What you are asked to do: From the entries below, say how many lines carry the word "dataset", and give nothing but the number.

Data under study:
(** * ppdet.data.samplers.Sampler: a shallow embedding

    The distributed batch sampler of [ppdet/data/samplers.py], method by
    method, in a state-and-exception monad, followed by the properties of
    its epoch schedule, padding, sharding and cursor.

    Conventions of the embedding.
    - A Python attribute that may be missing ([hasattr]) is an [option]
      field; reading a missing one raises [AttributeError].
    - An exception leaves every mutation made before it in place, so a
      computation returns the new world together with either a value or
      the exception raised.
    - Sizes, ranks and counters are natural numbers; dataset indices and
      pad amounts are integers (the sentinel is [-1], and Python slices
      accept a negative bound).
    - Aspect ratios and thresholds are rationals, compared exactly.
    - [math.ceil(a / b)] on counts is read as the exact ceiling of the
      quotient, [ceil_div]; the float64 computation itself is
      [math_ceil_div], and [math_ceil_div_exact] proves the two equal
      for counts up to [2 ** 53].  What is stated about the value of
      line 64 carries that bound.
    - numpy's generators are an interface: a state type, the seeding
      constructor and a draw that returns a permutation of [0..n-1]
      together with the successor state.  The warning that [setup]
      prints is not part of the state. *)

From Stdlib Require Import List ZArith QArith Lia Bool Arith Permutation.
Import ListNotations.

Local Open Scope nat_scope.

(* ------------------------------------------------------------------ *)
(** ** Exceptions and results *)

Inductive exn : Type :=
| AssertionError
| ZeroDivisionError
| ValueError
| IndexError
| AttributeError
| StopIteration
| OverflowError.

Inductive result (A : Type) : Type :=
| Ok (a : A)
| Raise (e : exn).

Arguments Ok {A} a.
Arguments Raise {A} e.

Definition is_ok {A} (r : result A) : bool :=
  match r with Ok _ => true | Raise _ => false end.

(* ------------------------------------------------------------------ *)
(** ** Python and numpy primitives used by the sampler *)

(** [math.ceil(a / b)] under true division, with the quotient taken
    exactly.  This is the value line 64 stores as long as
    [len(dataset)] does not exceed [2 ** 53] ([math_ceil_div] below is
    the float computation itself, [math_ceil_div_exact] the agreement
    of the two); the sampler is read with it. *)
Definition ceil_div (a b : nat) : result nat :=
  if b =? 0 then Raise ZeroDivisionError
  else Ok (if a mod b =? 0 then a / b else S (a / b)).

Exercise output: 2